Data for processing >>
****
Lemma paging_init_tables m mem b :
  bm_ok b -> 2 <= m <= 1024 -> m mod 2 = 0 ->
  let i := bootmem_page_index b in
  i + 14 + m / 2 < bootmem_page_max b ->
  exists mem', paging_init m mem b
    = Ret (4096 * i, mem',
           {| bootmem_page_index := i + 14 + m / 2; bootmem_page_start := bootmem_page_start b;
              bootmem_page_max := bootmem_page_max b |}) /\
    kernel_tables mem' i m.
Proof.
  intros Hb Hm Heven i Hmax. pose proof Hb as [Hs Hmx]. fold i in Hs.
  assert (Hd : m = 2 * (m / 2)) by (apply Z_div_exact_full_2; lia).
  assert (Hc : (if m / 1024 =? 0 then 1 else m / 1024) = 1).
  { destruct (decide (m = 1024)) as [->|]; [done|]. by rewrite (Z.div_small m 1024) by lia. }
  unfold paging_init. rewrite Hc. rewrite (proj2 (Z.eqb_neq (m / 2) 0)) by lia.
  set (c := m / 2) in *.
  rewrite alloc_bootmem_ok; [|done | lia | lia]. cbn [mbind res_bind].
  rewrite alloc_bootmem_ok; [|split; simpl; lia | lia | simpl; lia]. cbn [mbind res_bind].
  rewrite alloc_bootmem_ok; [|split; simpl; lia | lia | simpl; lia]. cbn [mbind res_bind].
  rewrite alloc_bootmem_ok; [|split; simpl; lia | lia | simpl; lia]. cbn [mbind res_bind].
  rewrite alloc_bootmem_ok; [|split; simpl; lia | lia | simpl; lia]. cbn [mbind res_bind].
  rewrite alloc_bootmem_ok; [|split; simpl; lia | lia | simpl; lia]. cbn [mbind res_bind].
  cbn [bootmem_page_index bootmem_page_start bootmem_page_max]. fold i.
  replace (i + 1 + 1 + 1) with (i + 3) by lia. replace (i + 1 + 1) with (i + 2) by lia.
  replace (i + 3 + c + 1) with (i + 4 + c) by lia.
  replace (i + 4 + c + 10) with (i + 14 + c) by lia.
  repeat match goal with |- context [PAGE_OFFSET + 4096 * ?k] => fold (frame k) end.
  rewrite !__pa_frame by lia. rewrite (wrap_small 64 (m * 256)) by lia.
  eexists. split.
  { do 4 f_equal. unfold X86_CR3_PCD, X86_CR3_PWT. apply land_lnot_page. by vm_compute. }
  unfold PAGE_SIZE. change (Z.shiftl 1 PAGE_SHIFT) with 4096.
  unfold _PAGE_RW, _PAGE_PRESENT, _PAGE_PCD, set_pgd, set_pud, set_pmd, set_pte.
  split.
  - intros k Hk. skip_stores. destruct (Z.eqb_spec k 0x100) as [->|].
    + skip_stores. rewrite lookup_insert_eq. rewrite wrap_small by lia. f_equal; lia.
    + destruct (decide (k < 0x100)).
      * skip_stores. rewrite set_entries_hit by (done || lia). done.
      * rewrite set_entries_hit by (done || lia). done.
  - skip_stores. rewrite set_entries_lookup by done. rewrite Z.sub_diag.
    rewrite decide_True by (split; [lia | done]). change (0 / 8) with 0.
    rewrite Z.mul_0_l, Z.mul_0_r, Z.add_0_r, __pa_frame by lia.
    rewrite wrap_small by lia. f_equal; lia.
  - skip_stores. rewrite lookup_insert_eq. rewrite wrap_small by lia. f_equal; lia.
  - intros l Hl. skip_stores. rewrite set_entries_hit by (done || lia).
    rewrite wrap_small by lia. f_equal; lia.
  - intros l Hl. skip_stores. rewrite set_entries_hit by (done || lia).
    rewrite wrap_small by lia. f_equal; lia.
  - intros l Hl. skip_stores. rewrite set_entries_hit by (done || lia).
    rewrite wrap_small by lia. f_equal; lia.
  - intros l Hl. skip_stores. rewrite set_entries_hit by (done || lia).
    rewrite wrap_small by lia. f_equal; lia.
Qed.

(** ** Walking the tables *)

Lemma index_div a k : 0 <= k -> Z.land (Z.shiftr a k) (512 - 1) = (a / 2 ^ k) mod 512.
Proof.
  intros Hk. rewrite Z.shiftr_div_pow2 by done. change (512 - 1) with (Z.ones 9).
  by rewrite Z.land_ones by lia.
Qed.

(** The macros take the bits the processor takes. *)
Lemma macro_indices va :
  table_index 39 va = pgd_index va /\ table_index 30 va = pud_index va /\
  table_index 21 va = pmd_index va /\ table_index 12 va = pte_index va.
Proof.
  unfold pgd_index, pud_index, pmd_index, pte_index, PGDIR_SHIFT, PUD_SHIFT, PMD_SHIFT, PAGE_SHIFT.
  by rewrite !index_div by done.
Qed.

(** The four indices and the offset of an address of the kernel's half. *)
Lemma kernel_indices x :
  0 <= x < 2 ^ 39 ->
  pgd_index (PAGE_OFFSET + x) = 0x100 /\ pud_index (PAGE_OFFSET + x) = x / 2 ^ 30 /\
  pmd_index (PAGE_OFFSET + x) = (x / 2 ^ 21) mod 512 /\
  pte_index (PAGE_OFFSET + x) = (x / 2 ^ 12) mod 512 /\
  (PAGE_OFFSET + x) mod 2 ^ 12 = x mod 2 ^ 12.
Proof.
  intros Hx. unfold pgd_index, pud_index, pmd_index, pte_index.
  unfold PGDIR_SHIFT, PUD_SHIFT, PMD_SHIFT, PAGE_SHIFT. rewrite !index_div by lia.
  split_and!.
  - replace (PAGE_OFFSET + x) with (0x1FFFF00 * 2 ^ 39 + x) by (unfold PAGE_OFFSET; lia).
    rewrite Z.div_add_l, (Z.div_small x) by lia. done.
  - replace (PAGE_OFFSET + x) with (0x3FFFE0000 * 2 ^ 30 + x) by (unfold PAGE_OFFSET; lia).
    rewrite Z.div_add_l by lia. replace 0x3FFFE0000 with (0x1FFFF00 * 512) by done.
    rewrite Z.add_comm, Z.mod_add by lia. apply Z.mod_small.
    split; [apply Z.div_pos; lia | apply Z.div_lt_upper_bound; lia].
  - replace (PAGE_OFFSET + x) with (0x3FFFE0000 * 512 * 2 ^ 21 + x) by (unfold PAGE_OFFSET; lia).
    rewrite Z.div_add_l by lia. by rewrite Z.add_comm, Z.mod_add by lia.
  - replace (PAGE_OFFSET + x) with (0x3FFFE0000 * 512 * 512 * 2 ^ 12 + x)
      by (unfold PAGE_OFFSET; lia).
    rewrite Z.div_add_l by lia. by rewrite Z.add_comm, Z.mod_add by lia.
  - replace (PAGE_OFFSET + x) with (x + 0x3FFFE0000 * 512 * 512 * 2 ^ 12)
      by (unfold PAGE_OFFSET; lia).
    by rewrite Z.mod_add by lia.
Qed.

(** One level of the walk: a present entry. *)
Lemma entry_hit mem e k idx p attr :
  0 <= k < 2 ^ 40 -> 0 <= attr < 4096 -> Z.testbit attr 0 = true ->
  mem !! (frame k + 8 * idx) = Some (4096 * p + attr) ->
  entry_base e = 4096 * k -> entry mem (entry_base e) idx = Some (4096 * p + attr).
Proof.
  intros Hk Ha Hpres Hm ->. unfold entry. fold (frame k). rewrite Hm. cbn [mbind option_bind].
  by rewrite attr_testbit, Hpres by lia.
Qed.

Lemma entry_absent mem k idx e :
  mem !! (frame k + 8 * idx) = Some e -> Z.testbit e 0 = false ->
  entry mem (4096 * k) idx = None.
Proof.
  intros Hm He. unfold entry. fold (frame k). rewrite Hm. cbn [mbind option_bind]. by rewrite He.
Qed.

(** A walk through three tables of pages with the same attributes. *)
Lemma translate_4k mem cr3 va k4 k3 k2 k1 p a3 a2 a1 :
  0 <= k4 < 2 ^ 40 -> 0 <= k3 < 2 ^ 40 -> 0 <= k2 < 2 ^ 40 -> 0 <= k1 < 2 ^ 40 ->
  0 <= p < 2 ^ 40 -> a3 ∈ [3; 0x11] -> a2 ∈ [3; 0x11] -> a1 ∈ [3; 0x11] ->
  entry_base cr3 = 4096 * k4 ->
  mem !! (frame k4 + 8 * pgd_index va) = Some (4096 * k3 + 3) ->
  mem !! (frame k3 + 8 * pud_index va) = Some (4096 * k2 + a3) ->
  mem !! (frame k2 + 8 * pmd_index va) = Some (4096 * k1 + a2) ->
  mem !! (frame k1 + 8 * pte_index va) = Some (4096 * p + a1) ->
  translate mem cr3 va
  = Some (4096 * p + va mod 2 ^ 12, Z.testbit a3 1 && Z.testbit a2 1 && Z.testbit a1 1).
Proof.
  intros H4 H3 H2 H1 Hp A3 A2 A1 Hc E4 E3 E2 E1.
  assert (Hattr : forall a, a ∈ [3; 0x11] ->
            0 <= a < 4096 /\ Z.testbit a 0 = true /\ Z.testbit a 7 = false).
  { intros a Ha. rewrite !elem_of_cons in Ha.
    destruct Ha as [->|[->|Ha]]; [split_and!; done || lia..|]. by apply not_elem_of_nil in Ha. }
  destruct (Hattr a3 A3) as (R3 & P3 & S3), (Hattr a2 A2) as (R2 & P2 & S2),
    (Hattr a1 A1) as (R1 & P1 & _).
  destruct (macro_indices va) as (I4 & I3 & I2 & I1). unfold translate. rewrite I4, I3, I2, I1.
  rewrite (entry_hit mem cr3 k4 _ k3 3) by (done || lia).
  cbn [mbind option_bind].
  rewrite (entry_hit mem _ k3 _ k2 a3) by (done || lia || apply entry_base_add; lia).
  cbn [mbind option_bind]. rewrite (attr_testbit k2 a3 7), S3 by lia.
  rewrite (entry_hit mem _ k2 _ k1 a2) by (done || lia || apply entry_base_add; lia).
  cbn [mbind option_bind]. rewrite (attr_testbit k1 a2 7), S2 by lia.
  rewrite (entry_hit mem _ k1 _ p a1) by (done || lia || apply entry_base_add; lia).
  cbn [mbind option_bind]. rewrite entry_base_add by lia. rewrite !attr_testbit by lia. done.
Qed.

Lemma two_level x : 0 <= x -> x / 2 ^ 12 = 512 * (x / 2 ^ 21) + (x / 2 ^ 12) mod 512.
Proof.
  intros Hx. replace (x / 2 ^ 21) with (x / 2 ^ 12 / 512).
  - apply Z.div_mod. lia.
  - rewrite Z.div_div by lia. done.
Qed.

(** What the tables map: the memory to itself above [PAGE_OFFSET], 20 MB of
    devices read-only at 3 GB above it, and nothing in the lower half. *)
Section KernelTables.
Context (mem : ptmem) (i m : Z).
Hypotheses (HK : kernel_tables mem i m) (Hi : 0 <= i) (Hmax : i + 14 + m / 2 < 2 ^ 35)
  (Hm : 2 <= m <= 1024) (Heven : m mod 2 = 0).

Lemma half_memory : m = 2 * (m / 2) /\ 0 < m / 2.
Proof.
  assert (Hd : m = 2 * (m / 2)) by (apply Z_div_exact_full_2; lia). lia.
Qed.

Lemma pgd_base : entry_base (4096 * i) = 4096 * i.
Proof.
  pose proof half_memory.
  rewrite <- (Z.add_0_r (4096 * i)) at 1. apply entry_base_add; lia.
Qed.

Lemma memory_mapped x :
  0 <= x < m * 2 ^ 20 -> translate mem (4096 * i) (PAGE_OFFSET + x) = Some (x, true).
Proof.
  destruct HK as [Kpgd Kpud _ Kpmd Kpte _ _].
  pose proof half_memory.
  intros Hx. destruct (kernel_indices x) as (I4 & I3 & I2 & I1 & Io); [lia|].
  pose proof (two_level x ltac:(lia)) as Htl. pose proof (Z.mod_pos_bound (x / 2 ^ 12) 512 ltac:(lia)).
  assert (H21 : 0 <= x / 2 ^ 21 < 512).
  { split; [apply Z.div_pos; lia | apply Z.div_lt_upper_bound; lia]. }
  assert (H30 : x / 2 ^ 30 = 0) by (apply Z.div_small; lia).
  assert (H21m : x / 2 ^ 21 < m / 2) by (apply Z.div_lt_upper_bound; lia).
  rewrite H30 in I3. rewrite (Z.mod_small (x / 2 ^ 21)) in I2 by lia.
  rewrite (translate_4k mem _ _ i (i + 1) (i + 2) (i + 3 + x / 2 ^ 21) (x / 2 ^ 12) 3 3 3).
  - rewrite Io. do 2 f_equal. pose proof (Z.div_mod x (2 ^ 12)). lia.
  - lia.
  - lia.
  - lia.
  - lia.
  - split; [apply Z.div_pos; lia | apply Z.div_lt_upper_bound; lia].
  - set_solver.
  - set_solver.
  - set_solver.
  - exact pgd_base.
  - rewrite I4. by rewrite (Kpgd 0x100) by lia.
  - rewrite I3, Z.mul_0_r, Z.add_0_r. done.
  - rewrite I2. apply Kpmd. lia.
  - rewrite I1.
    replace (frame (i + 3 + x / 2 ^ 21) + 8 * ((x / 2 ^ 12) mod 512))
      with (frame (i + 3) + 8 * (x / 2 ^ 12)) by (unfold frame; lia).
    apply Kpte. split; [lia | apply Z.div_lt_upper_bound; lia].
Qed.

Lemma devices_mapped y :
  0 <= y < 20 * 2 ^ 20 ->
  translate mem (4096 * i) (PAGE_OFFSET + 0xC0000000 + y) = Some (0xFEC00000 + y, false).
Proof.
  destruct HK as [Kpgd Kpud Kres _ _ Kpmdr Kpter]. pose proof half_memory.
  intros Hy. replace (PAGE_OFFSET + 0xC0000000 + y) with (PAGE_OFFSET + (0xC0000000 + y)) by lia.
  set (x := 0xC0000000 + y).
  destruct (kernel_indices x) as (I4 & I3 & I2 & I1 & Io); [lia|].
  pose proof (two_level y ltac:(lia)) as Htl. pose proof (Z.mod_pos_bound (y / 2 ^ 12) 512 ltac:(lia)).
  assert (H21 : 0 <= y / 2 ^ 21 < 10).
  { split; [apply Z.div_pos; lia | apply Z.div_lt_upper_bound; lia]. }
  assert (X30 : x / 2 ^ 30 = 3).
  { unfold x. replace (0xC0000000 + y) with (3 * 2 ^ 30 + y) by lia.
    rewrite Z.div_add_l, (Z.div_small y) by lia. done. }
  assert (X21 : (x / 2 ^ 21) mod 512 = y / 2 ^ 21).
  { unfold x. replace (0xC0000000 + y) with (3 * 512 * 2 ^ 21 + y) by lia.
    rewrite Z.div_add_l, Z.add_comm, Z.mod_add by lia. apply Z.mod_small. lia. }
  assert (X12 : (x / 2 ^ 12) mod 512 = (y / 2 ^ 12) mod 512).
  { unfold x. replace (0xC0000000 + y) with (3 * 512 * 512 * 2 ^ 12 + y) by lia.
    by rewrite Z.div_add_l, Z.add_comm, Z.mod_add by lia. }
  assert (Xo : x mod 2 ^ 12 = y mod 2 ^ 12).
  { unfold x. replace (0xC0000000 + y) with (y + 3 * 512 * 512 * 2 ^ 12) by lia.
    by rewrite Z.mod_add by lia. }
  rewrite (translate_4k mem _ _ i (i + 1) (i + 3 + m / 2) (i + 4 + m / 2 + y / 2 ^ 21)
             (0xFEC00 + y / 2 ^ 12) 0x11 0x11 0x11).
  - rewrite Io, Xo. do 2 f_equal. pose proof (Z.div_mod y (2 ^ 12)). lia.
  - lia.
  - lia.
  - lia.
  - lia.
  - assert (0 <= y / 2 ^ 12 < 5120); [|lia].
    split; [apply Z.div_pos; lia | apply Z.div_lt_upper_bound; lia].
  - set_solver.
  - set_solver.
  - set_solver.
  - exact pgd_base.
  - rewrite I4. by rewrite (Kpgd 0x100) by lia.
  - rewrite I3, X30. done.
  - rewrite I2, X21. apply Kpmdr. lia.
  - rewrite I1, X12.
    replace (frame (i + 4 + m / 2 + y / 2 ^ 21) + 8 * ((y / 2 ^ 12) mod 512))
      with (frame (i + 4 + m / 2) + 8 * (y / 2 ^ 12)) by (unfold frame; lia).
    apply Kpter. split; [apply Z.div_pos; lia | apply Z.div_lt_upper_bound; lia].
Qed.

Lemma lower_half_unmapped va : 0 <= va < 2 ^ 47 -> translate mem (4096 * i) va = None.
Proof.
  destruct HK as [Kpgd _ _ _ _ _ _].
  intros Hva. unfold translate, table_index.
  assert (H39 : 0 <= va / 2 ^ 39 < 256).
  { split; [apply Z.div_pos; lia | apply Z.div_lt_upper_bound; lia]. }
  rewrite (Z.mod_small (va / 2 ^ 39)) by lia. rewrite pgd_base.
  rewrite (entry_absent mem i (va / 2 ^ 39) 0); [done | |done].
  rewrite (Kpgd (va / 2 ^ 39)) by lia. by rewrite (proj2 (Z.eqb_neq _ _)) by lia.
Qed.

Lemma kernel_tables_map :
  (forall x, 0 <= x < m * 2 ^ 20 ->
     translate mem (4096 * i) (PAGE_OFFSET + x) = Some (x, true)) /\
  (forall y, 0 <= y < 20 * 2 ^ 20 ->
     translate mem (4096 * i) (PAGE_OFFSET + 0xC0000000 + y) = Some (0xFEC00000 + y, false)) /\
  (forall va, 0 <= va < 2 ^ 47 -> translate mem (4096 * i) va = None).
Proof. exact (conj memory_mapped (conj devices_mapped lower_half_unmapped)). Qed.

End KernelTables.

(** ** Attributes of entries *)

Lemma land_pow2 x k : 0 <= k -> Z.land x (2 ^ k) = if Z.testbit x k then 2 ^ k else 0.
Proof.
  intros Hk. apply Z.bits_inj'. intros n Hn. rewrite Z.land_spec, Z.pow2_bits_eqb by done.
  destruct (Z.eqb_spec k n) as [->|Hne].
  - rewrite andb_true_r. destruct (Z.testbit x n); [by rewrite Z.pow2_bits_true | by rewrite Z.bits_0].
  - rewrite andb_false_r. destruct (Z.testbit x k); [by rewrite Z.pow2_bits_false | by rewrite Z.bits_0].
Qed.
****
Brief >> Reproduce exactly every line that sits between the start of the entries and the line bearing "destruct (decide (m", counting both of those lines.

Answer below >>
Lemma paging_init_tables m mem b :
  bm_ok b -> 2 <= m <= 1024 -> m mod 2 = 0 ->
  let i := bootmem_page_index b in
  i + 14 + m / 2 < bootmem_page_max b ->
  exists mem', paging_init m mem b
    = Ret (4096 * i, mem',
           {| bootmem_page_index := i + 14 + m / 2; bootmem_page_start := bootmem_page_start b;
              bootmem_page_max := bootmem_page_max b |}) /\
    kernel_tables mem' i m.
Proof.
  intros Hb Hm Heven i Hmax. pose proof Hb as [Hs Hmx]. fold i in Hs.
  assert (Hd : m = 2 * (m / 2)) by (apply Z_div_exact_full_2; lia).
  assert (Hc : (if m / 1024 =? 0 then 1 else m / 1024) = 1).
  { destruct (decide (m = 1024)) as [->|]; [done|]. by rewrite (Z.div_small m 1024) by lia. }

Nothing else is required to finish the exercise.